Manchester University is set to axe up to 171 jobs in order to make cost savings and ensure the “financial sustainability” of the university.
Around 140 academics and 31 professional support staff will lose their jobs in the cuts, according to the University and College Union (UCU), with 900 staff left uncertain about their futures following the announcement.
A spokesperson for the university said the cuts were being made to fulfil Manchester’s ambition to become “a world leading institution, with a reputation based on academic excellence”.
“In order to meet this ambition, we must improve the quality of our research and student experience in some areas and ensure the financial sustainability of the university,” they said.
While the university has proposed a voluntary redundancy scheme, it has not ruled out compulsory job losses.
Manchester University currently employs more than 11,000 people.

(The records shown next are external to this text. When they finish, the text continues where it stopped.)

Lemma try_put_part_spec s U L b siz a p j :
  cache_inv s U L -> 0 <= b < first_huge_bin_number -> bin_2_size b = Some siz -> owned U L b a -> L (Thread b 0) <> [] ->
  put_result s U L b a (try_put_into_cpu_cache_part a (Thread b 0) (Cpu p b j) siz s).
Proof.
  intros HI Hb Hs Ho Hne. destruct (owned_fresh s U L b a HI Ho) as [Ha Hf]. pose proof (cached_size _ _ Hb Hs) as Hsz.
  unfold try_put_into_cpu_cache_part. unfold get_co at 1. rw bind_gets. set (rt := Thread b 0) in *. set (rc := Cpu p b j) in *.
  case_ltb; [|by left]. right. unfold get_co. rw bind_gets. unfold set_obj_next at 1. rw bind_modify.
  pose proof (ci_ok _ _ _ HI rt siz I Hs) as Hokt. pose proof (ci_ok _ _ _ HI rc siz I Hs) as Hokc.
  pose proof (ci_limit _ _ _ HI rt siz Hs) as Hlt. simpl co_limit in Hlt.
  pose proof (join_refs_nodup L [rt; rc] (ci_nodup _ _ _ HI) (ci_disjoint _ _ _ HI)) as Hnd. simpl in Hnd. rw app_nil_r in Hnd.
  destruct (merge_co (nexts s) siz (co s rt) (L rt) (co s rc) (L rc) a Hokt Hokc Hne Ha) as (Htl & Htin & Hok).
  { intros [?|?]%elem_of_app; by eapply Hf. }
  { apply Hnd. apply NoDup_cons. split; [by intros ?%list_elem_of_singleton|apply NoDup_singleton]. }
  rw bind_bassert; [apply negb_true_iff, Z.eqb_neq; lia|]. unfold set_obj_next. rw bind_modify. unfold set_co. rw !bind_modify.
  eexists _, _. split; [done|]. pose proof (co_bytes _ _ _ _ Hokt) as Bt. pose proof (co_bytes _ _ _ _ Hokc) as Bc.
  assert (uadd 64 (uadd 64 (bytecount (co s rc)) (bytecount (co s rt))) siz = bytecount (co s rc) + bytecount (co s rt) + siz) as Ew.
  { unfold per_cpu_cache_bytecount_limit, thread_cache_bytecount_limit in *. unfold uadd.
    rewrite -> (uwrap_small 64 (_ + bytecount (co s rt))) by (unfold is_uint; lia). apply uwrap_small. unfold is_uint. lia. }
  destruct (two_lists s (Cache (under s) (<[rt := empty_cached_objects]> (<[rc := Co (uadd 64 (uadd 64 (bytecount (co s rc)) (bytecount (co s rt))) siz) a
      (if head (co s rc) =? 0 then tail (co s rt) else tail (co s rc))]> (co s))) (n_nonempty_caches s)
      (<[tail (co s rt) := head (co s rc)]> (<[a := head (co s rt)]> (nexts s))) (cached_cpu s) (cached_cpu_count s))
    U L rt rc b siz empty_cached_objects (Co (bytecount (co s rc) + bytecount (co s rt) + siz) a (if head (co s rc) =? 0 then tail (co s rt) else tail (co s rc)))
    [] (a :: L rt ++ L rc) [a] [] HI) as [HI' Hc]; try done.
  - intros r H1 H2. simpl. by rw !fn_lookup_insert_ne.
  - simpl. by rw fn_lookup_insert.
  - simpl. by rw fn_lookup_insert_ne // fn_lookup_insert Ew.
  - simpl. apply HI.
  - intros r x H1 H2 Hx. simpl. rewrite -> entry_insert_ne; [apply entry_insert_ne|].
    + intros <-. by apply (Hf r).
    + intros E. rw E in Htin. apply H1. by apply (ci_disjoint _ _ _ HI r rt x).
  - intros _. split; [done|done|simpl; lia].
  - simpl. unfold thread_cache_bytecount_limit. lia.
  - simpl length. rw length_app. simpl co_limit. unfold per_cpu_cache_bytecount_limit, thread_cache_bytecount_limit in *. lia.
  - apply NoDup_singleton.
  - intros x ->%list_elem_of_singleton. split; [apply Ho|done].
  - split; [exact HI'|]. by apply put_iff.
Qed.

Lemma try_put_into_cpu_cache_spec s U L b siz a p use_threadcache :
  cache_inv s U L -> 0 <= b < first_huge_bin_number -> bin_2_size b = Some siz -> owned U L b a ->
  (use_threadcache = true -> L (Thread b 0) <> []) ->
  put_result s U L b a (try_put_into_cpu_cache use_threadcache a p b siz s).
Proof.
  intros HI Hb Hs Ho Ht. unfold try_put_into_cpu_cache. destruct use_threadcache.
  - specialize (Ht eq_refl). apply both_put; by apply try_put_part_spec.
  - apply both_put; by apply put_one_spec.
Qed.

Lemma do_put_into_global_cache_spec s U L b siz a p :
  cache_inv s U L -> 0 <= b < first_huge_bin_number -> bin_2_size b = Some siz -> owned U L b a ->
  put_result s U L b a (do_put_into_global_cache a (Cpu p b) b siz s).
Proof.
  intros HI Hb Hs Ho. destruct (owned_fresh s U L b a HI Ho) as [Ha Hf]. pose proof (cached_size _ _ Hb Hs) as Hsz.
  unfold do_put_into_global_cache, get_nonempty, get_co. rw !bind_gets. set (n := n_nonempty_caches s b). set (rc := Cpu p b 0).
  pose proof (ci_depth _ _ _ HI b) as Hdep. fold n in Hdep.
  destruct ((n <? global_cache_depth) && (per_cpu_cache_bytecount_limit <=? bytecount (co s rc))) eqn:Ec; [right|by left].
  apply andb_true_iff in Ec as [Hn%Z.ltb_lt Hbc%Z.leb_le]. unfold set_obj_next, set_nonempty, set_co. rw !bind_modify.
  eexists _, _. split; [done|]. pose proof (ci_ok _ _ _ HI rc siz I Hs) as Hok. pose proof (co_bytes _ _ _ _ Hok) as Hby.
  pose proof (ci_limit _ _ _ HI rc siz Hs) as Hlim. simpl co_limit in Hlim. set (rg := Global b n).
  assert (L rg = []) as Eg by (apply (ci_inactive _ _ _ HI); simpl; fold n; lia).
  pose proof (push_co _ _ _ _ a Hok Ha (Hf rc)) as Hpush.
  assert (head (co s rc) <> 0) as Hh.
  { destruct Hok as [Ht _ _]. destruct (L rc); [simpl length in Hby; unfold per_cpu_cache_bytecount_limit in Hbc; lia|]. destruct Ht as (-> & ? & _). lia. }
  rewrite -> (proj2 (Z.eqb_neq _ 0) Hh) in Hpush.
  assert (uadd 64 (bytecount (co s rc)) siz = bytecount (co s rc) + siz) as Ew.
  { apply uwrap_small. unfold is_uint, per_cpu_cache_bytecount_limit, thread_cache_bytecount_limit in *. lia. }
  assert (uwrap 8 (n + 1) = n + 1) as Ewn by (apply uwrap_small; unfold is_uint, global_cache_depth in *; lia).
  destruct (two_lists s (Cache (under s) (<[rc := empty_cached_objects]> (<[rg := Co (uadd 64 (bytecount (co s rc)) siz) a (tail (co s rc))]> (co s)))
      (<[b := uwrap 8 (n + 1)]> (n_nonempty_caches s)) (<[a := head (co s rc)]> (nexts s)) (cached_cpu s) (cached_cpu_count s))
    U L rc rg b siz empty_cached_objects (Co (bytecount (co s rc) + siz) a (tail (co s rc))) [] (a :: L rc) [a] [] HI) as [HI' Hc]; try done.
  - intros r H1 H2. simpl. by rw !fn_lookup_insert_ne.
  - simpl. by rw fn_lookup_insert.
  - simpl. by rw fn_lookup_insert_ne // fn_lookup_insert Ew.
  - intros b'. simpl. destruct (decide (b' = b)) as [->|Hne]; [rw fn_lookup_insert Ewn; lia|rw fn_lookup_insert_ne //; apply HI].
  - intros r H1 H2. simpl. destruct r as [| |b' j]; [done..|]. simpl. destruct (decide (b' = b)) as [->|Hne]; [rw fn_lookup_insert Ewn|by rw fn_lookup_insert_ne].
    fold n. split; [|lia]. intros Hj. assert (j <> n) by (intros ->; by apply H2). lia.
  - intros r x H1 H2 Hx. simpl. apply entry_insert_ne. intros <-. by apply (Hf r).
  - intros _. split; [done|done|simpl; lia].
  - intros Hna. exfalso. apply Hna. simpl. rw fn_lookup_insert Ewn. lia.
  - simpl. unfold per_cpu_cache_bytecount_limit, thread_cache_bytecount_limit. lia.
  - simpl length. simpl co_limit. lia.
  - by rw Eg app_nil_r.
  - apply NoDup_singleton.
  - intros x ->%list_elem_of_singleton. split; [apply Ho|done].
  - split; [exact HI'|]. by apply put_iff.
Qed.

(** The objects of the program after one was given back. *)
Definition given_back U L U' L' (b a : Z) : Prop := forall b' a', owned U' L' b' a' <-> owned U L b' a' /\ ~ (b' = b /\ a' = a).

Lemma put_given U L L' b a : put L L' b a -> given_back U L U L' b a.
Proof. intros Hp b' a'. unfold owned. rw (Hp b' a'). tauto. Qed.

Lemma under_free_spec s U L b a : cache_inv s U L -> 0 <= b < first_huge_bin_number -> owned U L b a ->
  exists s' U', (if b <? first_large_bin_number then on_under (a_small_free a) else on_under (a_large_free a)) s = Some (tt, s') /\
    cache_inv s' U' L /\ removed U U' b a /\ nexts s' = nexts s /\ co s' = co s.
Proof.
  intros HI Hb Ho. destruct (owned_fresh s U L b a HI Ho) as [Ha Hf]. pose proof Ho as [Hu _]. unfold on_under, zoom.
  assert (exists u U', (if b <? first_large_bin_number then a_small_free a else a_large_free a) (under s) = Some (tt, u) /\ holds u U' /\ removed U U' b a)
    as (u & U' & E & Hh & Hr).
  { case_ltb; [apply (a_small_free_ok (under s) U b a (ci_under _ _ _ HI)); [lia|done]|].
    apply (a_large_free_ok (under s) U b a (ci_under _ _ _ HI)); [lia|done]. }
  eexists _, U'. split; [destruct (b <? first_large_bin_number); by rw E|]. split_and!; [|done|done|done].
  apply (under_inv s U U'); [done..|]. intros r x Hx. apply Hr. split; [by apply HI|]. intros [_ ->]. by apply (Hf r).
Qed.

It is believed that cuts will be made in the School of Arts, Languages and Cultures and the Faculty of Biology, Medicine and Health.
The Alliance Manchester Business School is also set to see redundancies.
Union bosses slammed the decision, claiming there is a “lack of economic rationale” for mass redundancies because the university is in a “strong financial position”.
According to the UCU, Manchester University recorded a £59.7 million surplus for the year in 2015/16, after a £19.6 million deficit the year before (2014/15).
The union argued that the uni has reserves of £1.6 billion, £430 million of which is immediately available.
UCU general secretary Sally Hunt said the university was using recent government policy changes, such as the new Teaching Excellence Framework, and Brexit as “an excuse to make short-term cuts that will cause long-term damage”.
Hunt said: “It takes a lot longer to rebuild a department than it does to dismantle one.
“If the university wishes to maintain its position as one of our leading institutions it needs to rethink plans to sack large numbers of professors, lecturers and support staff to create what it has called ‘financial headroom’.”
According to the BBC, union members are set to meet on Friday to discuss the proposed cuts.